Table of Contents
Definition / general | Essential features | Terminology | ICD coding | Epidemiology | Sites | Pathophysiology | Etiology | Diagrams / tables | Clinical features | Diagnosis | Laboratory | Prognostic factors | Treatment | Microscopic (histologic) description | Microscopic (histologic) images | Positive stains | Negative stains | Sample pathology report | Differential diagnosis | Additional references | Board review style question #1 | Board review style answer #1 | Board review style question #2 | Board review style answer #2Cite this page: Aksionau A, Yeh YA. HGPIN with adjacent atypical glands. PathologyOutlines.com website. https://www.pathologyoutlines.com/topic/prostatePINATYP.html. Accessed April 1st, 2025.
Definition / general
- High grade prostatic intraepithelial neoplasia (HGPIN) with small atypical glands present in adjacent stroma (Epstein: Biopsy Interpretation of the Prostate, 6th Edition, 2021)
Essential features
- Single or a few small atypical glands located within 0.01 - 0.4 mm of adjacent HGPIN (Hum Pathol 2001;32:389)
- Adjacent atypical glands stained positive (focal or patchy) on p63 or CK903 immunohistochemical stains
Terminology
- HGPIN with adjacent small atypical glands (Hum Pathol 2001;32:389)
- HGPIN with adjacent small atypical glands suspicious for infiltrating carcinoma (PINATYP) (Am J Surg Pathol 2006;30:1184)
- HGPIN with adjacent atypia (Urology 2001;57:296)
- HGPIN and ASAP (atypical small acinar proliferation) (BJU Int 2007;99:780)
ICD coding
Epidemiology
- More commonly arises in the peripheral zone
- Incidence of HGPIN with adjacent atypical glands (2.5%) is lower than that of HGPIN alone (4.3%) (Urology 2001;57:296)
Sites
- More commonly arises in the peripheral zone of the prostate (Urology 2001;57:296)
Pathophysiology
- Hypothesis of proliferative inflammatory atrophy as a precursor to HGPIN and prostate cancer (N Engl J Med 2003;349:366)
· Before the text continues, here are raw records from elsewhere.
(** The slug step as the specification words it: the first candidate, in
    the order base (or [event]), [base-1], [base-2], ..., that no
    document has. *)
Lemma resolveSlug_first_free store docTitle :
  exists n,
    resolveSlug store docTitle = candidateAt (slugify docTitle) n
    /\ slugExists store (candidateAt (slugify docTitle) n) = false
    /\ forall i, i < n ->
         slugExists store (candidateAt (slugify docTitle) i) = true.
Proof.
  destruct (uniqueLoop_total store (slugify docTitle) (S (List.length store)))
    as (n & E & F & B); [lia|].
  exists n. split; [|split; assumption].
  unfold resolveSlug. cbn [candidateAt] in E. now rewrite E.
Qed.

(** Any fuel beyond the size of the collection gives the loop's result,
    which is the slug resolved. *)
Lemma resolveSlug_fuel store docTitle fuel :
  List.length store < fuel ->
  uniqueLoop fuel (slugExists store) (slugify docTitle)
    (orElse (slugify docTitle) "event") 0
  = Some (resolveSlug store docTitle).
Proof.
  intros Fuel.
  destruct (first_candidate_free store (slugify docTitle)) as (n & Hn & F & B).
  assert (L : forall fuel', n < fuel' ->
            uniqueLoop fuel' (slugExists store) (slugify docTitle)
              (candidateAt (slugify docTitle) 0) 0
            = Some (candidateAt (slugify docTitle) n)).
  { intros fuel' Hf.
    apply (uniqueLoop_finds (slugExists store) (slugify docTitle) n fuel' 0);
      [intros i Hi; apply B; lia|exact F|exact Hf]. }
  unfold resolveSlug. cbn [candidateAt] in L.
  rewrite (L fuel), (L (S (List.length store))) by lia. reflexivity.
Qed.

End CandidatesDistinct.

(** ** Slugs are fixed by the setters of the [slug] path *)

Section SlugStable.
Import Js EventModel Spec.

Lemma lowerChar_idem c : lowerChar (lowerChar c) = lowerChar c.
Proof. each_char c; reflexivity. Qed.

Lemma kept_lower_stable c :
  slugKeeps (lowerChar c) = true -> isSpace (lowerChar c) = false ->
  stable (lowerChar c) = true.
Proof. each_char c; vm_compute; intros; congruence. Qed.

Lemma digit_stable c : isDigit c = true -> stable c = true.
Proof. each_char c; vm_compute; intros; congruence. Qed.

Lemma toLowerCase_lowered s : allChars lowered (toLowerCase s) = true.
Proof.
  induction s as [|c s IH]; cbn; [reflexivity|].
  rewrite IH, andb_true_r. unfold lowered.
  rewrite lowerChar_idem. apply Ascii.eqb_refl.
Qed.

Lemma trimStart_allChars P s :
  allChars P s = true -> allChars P (trimStart s) = true.
Proof.
  induction s as [|c s IH]; cbn; [reflexivity|].
  intros H. destruct (isSpace c); [|exact H].
  apply andb_true_iff in H. now apply IH.
Qed.

Lemma trimEnd_allChars P s :
  allChars P s = true -> allChars P (trimEnd s) = true.
Proof.
  induction s as [|c s IH]; cbn; [reflexivity|].
  intros H. apply andb_true_iff in H. destruct H as [Hc Hs].
  specialize (IH Hs). destruct (trimEnd s) as [|c' r].
  - destruct (isSpace c); cbn; [reflexivity|]. now rewrite Hc.
  - cbn in *. now rewrite Hc, IH.
Qed.
(** C3 as stated fails: on requested page 2, a page without a pagination
    marker node yields [current_page == 2] and no [has_previous]. *)
Lemma no_marker_no_previous :
  Bs4.find is_result_pages (Bs4.Tag "[document]" [] []) = None /\
  exists info,
    (get_pagination_info (Bs4.Tag "[document]" [] []) (State 2 ∅ [])).1
      = Returned info /\
    info !! "current_page" = Some (PyInt 2) /\
    dict_get info "has_previous" = PyNone.
Proof.
  split; [reflexivity|]. eexists. repeat split; reflexivity.
Qed.

(* ===================================================================== *)
(** * Feed fetching and download *)
(* ===================================================================== *)

(** The [add_uris] calls of a trace: the URL list and the [dir] option of
    each, in order. *)
Definition submissions (tr : list event) : list (list (option string) * string) :=
  omap (fun ev => match ev with EAddUris uris dir => Some (uris, dir) | _ => None end) tr.



(** Line 119. *)
Definition book_dir (book_title : string) : string :=
  Py.path_join AUDIOBOOKS_DIR (book_title_cleaned book_title).

(** Whether the system accepts the name [p]. *)
Definition accepted (p : string) : bool :=
  match path_error p with None => true | Some _ => false end.

(** Whether [os.makedirs(path)] can succeed: the system accepts [path]
    and each of its parents. *)
Definition creatable (path : string) : bool := forallb accepted (chain path).

Section Download.
Variable E : env.

Lemma mkdir_chain_ok ps ds :
  forallb accepted ps = true -> mkdir_chain ps ds = (ds ∪ list_to_set ps, None).
Proof.
  revert ds. induction ps as [|p ps IH]; intros ds; cbn [forallb mkdir_chain].
  - intros _. f_equal. set_solver.
  - intros H. apply andb_prop in H as [Hp H]. unfold accepted in Hp.
    destruct (path_error p); [discriminate|]. rewrite (IH _ H). f_equal. set_solver.
Qed.

Lemma mkdir_chain_mono ps ds : ds ⊆ (mkdir_chain ps ds).1.
Proof.
  revert ds. induction ps as [|p ps IH]; intros ds; cbn [mkdir_chain]; [done|].
  destruct (path_error p); [done|]. specialize (IH (ds ∪ {[p]})). set_solver.
Qed.

Lemma makedirs_ok path s :
  creatable path = true ->
  makedirs path true s =
    (Returned tt,
     set_dirs (dirs s ∪ list_to_set (chain path)) (log (EMakedirs path) s)).
Proof.
  intros H. unfold makedirs. rewrite (mkdir_chain_ok _ _ H).
  now rewrite andb_false_r.
Qed.



Lemma submissions_app tr1 tr2 :
  submissions (tr1 ++ tr2) = submissions tr1 ++ submissions tr2.
Proof. unfold submissions. apply omap_app. Qed.



(** One [add_uris] call per URL, whatever the daemon answers. *)
Lemma submit_run dir url s :
  exists s' new,
    submit E dir url s = (Returned tt, s') /\
    PAGE s' = PAGE s /\ dirs s' = dirs s /\
    trace s' = trace s ++ new /\
    submissions new = [([url], dir)].
Proof.
  unfold submit, add_uris.
  destruct (add_uris_error E (trace s) [url] dir) as [msg|].
  - eexists _, [EAddUris [url] dir; EPrint _]. split; [reflexivity|].
    cbn. rewrite <- app_assoc. done.
  - eexists _, [EAddUris [url] dir]. split; [reflexivity|]. done.
Qed.

Lemma submit_all_run dir urls s :
  exists s' new,
    for_each urls (submit E dir) s = (Returned tt, s') /\
    PAGE s' = PAGE s /\ dirs s' = dirs s /\
    trace s' = trace s ++ new /\
    submissions new = (fun url => ([url], dir)) <$> urls.
Proof.
  revert s. induction urls as [|url urls IH]; intros s.
  - exists s, []. cbn. rewrite app_nil_r. done.
  - cbn [for_each]. run_m.
    destruct (submit_run dir url s) as (s1 & new1 & -> & HP1 & HD1 & HT1 & HS1).
    destruct (IH s1) as (s2 & new2 & -> & HP2 & HD2 & HT2 & HS2).
    exists s2, (new1 ++ new2). split; [reflexivity|].
    rewrite HP2, HD2, HT2, HT1, submissions_app, HS1, HS2, <- app_assoc. done.
Qed.

(** The whole of [download_book] for a feed whose title can be read and
    gives a directory that can be created. *)
Lemma download_book_run rss_feed s t :
  feed_title rss_feed = Some t ->
  creatable (book_dir t) = true ->
  exists s' new,
    download_book E rss_feed s = (Returned tt, s') /\
    PAGE s' = PAGE s /\
    dirs s' = dirs s ∪ list_to_set (chain (book_dir t)) /\
    trace s' = trace s ++ EMakedirs (book_dir t) :: new ++ [EPrint "Download started!"] /\
    submissions new = (fun url => ([url], book_dir t)) <$> mp3_urls rss_feed /\
    (mp3_urls rss_feed = [] -> new = []).
Proof.
  intros Ht Hcre. unfold download_book. rewrite Ht. run_m. fold (book_dir t).
  rewrite (makedirs_ok _ s Hcre).
  set (s1 := set_dirs _ _).
  destruct (submit_all_run (book_dir t) (mp3_urls rss_feed) s1)
    as (s2 & new & Hrun & HP2 & HD2 & HT2 & HS2).
  rewrite Hrun. eexists _, new. split; [reflexivity|]. cbn.
  rewrite HP2, HD2, HT2. unfold s1. cbn. rewrite <- !app_assoc.
  repeat split; try done.
  intros Hnil. rewrite Hnil in Hrun. cbn in Hrun. injection Hrun as <-.
  rewrite <- (app_nil_r (trace s1)) in HT2 at 1.
  now apply app_inv_head in HT2.
Qed.

(** A title element without text ends [download_book] before anything
    is done. *)
Lemma download_book_no_title_text rss_feed s :
  feed_title rss_feed = None ->
  download_book E rss_feed s = (Raised AttributeError, s).
Proof. intros Ht. unfold download_book. now rewrite Ht. Qed.

Lemma makedirs_creates path s :
  creatable path = true ->
  (makedirs path true s).1 = Returned tt /\
  dirs s ⊆ dirs (makedirs path true s).2 /\
  path ∈ dirs (makedirs path true s).2 /\
  (forall parent, parent ∈ ancestors path -> parent ∈ dirs (makedirs path true s).2).
Proof.
  intros H. rewrite (makedirs_ok _ s H). cbn. unfold chain.
  repeat split; [set_solver|set_solver|]. intros parent Hp.
  apply elem_of_union. right. apply elem_of_list_to_set, elem_of_app. now left.
Qed.

Lemma makedirs_trace path exist_ok s :
  PAGE (makedirs path exist_ok s).2 = PAGE s /\
  trace (makedirs path exist_ok s).2 = trace s ++ [EMakedirs path].
Proof.
  unfold makedirs. destruct (mkdir_chain (chain path) (dirs s)) as [ds [e|]];
    [done|]. now destruct (_ && _).
Qed.



End Download.

(** A world in which nothing answers: used to run the script on
    concrete pages and feeds. *)
Definition quiet_env : env :=
  Env (fun _ _ => Failed "unreachable")
      (fun _ => Bs4.Tag "[document]" [] [])
      (fun _ => None)
      (fun _ _ _ => None)
      false.

Definition fresh : state := State 1 ∅ [].

Definition chapter (url : string) : ET.element :=
  ET.Element "item" [] None
    [ET.Element "title" [] (Some "Chapter") [];
     ET.Element "enclosure" [("url", url); ("type", "audio/mpeg")] None []].






(** A feed whose title is 256 times the letter [a]. *)
Definition overlong_feed : ET.element :=
  ET.Element "rss" [] None
    [ET.Element "channel" [] None
       [ET.Element "title" [] (Some (Py.join "" (replicate 256 "a"))) [];
        chapter "http://example.org/a_01.mp3"]].




(** Nor is a job submitted when the directory name is refused: a title of
    256 letters makes [os.makedirs] raise [OSError] once [audiobooks]
    is there. *)
Lemma overlong_title_refused :
  feed_title overlong_feed = Some (Py.join "" (replicate 256 "a")) /\
  creatable (book_dir (Py.join "" (replicate 256 "a"))) = false /\
  (download_book quiet_env overlong_feed fresh).1 = Raised OSError /\
  dirs (download_book quiet_env overlong_feed fresh).2 = {[ "audiobooks" ]} /\
  submissions (trace (download_book quiet_env overlong_feed fresh).2) = [].
Proof. repeat split; vm_compute; reflexivity. Qed.







(** A server that answers every request with status 200 and the body
    ["<rss>"], which is not well-formed XML. *)
Definition truncated_env : env :=
  Env (fun _ _ => Response 200 "<rss>")
      (fun _ => Bs4.Tag "[document]" [] [])
      (fun _ => None)
      (fun _ _ _ => None)
      false.

Section Fetch.
Variable E : env.

(** A transport failure is caught: the error is printed and [None]
    returned. *)
Lemma fetch_rss_feed_transport_failure url s msg :
  http E (trace s) (url +:+ "/feed") = Failed msg ->
  fetch_rss_feed E url s =
    (Returned None,
     log (EPrint ("Error fetching RSS feed: " +:+ msg)) (log (EGet (url +:+ "/feed")) s)).
Proof.
  intros H. unfold fetch_rss_feed, try_except, requests_get. run_m.
  now rewrite H.
Qed.

(** So is an error status. *)
Lemma fetch_rss_feed_http_error url s status body :
  http E (trace s) (url +:+ "/feed") = Response status body ->
  ((400 <=? status) && (status <? 600))%Z = true ->
  fetch_rss_feed E url s =
    (Returned None,
     log (EPrint ("Error fetching RSS feed: " +:+ "HTTP status " +:+ str_of_Z status))
         (log (EGet (url +:+ "/feed")) s)).
Proof.
  intros H Hst. unfold fetch_rss_feed, try_except, requests_get, raise_for_status.
  run_m. rewrite H. cbn. now rewrite Hst.
Qed.

(** A well-formed body is returned parsed. *)
Lemma fetch_rss_feed_parsed url s status body root :
  http E (trace s) (url +:+ "/feed") = Response status body ->
  ((400 <=? status) && (status <? 600))%Z = false ->
  fromstring E body = Some root ->
  fetch_rss_feed E url s = (Returned (Some root), log (EGet (url +:+ "/feed")) s).
Proof.
  intros H Hst Hx. unfold fetch_rss_feed, try_except, requests_get, raise_for_status.
  run_m. rewrite H. cbn. rewrite Hst. cbn. now rewrite Hx.
Qed.

End Fetch.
- Focal epithelial atrophy occurs in prostatic glands
- Chronic inflammatory cells infiltrate immediately adjacent to the areas of glandular atrophy
- HGPIN and localized prostate carcinoma develops as a result of DNA methylation and inactivation of DNA repair genes including GSTP1 and MGMT
- Reduced expression of PTEN, NKX3.1 and p27 is involved in prostate cancer progression (Nat Rev Urol 2018;15:222)
Etiology
- Gene mutation
- Germline mutations in familial prostate cancer: ELA2 (HPC2), MSR, RNASEL
- Somatic mutations: TP53, PTEN, AR, ZFHX3, RB1, APC, MLL2, OR5L1, CDK12, ATM, FOXA1, EZH2 (Nature 2012;487;239, Genes Dev 2018;32:1105)
- Gene fusion
- TMPRSS2::ERG gene fusion results in ETS overexpression (Cold Spring Harb Perspect Med 2019;9:a034942)
- 19% in HGPIN with cancer foci, 48.5% in localized prostate adenocarcinoma
- WNT signaling and beta catenin
- Increased level of CTNNB1 detected by immunohistochemical staining in prostate cancer
- DNA hypermethylation (Biochim Biophys Acta 2004;1704:87)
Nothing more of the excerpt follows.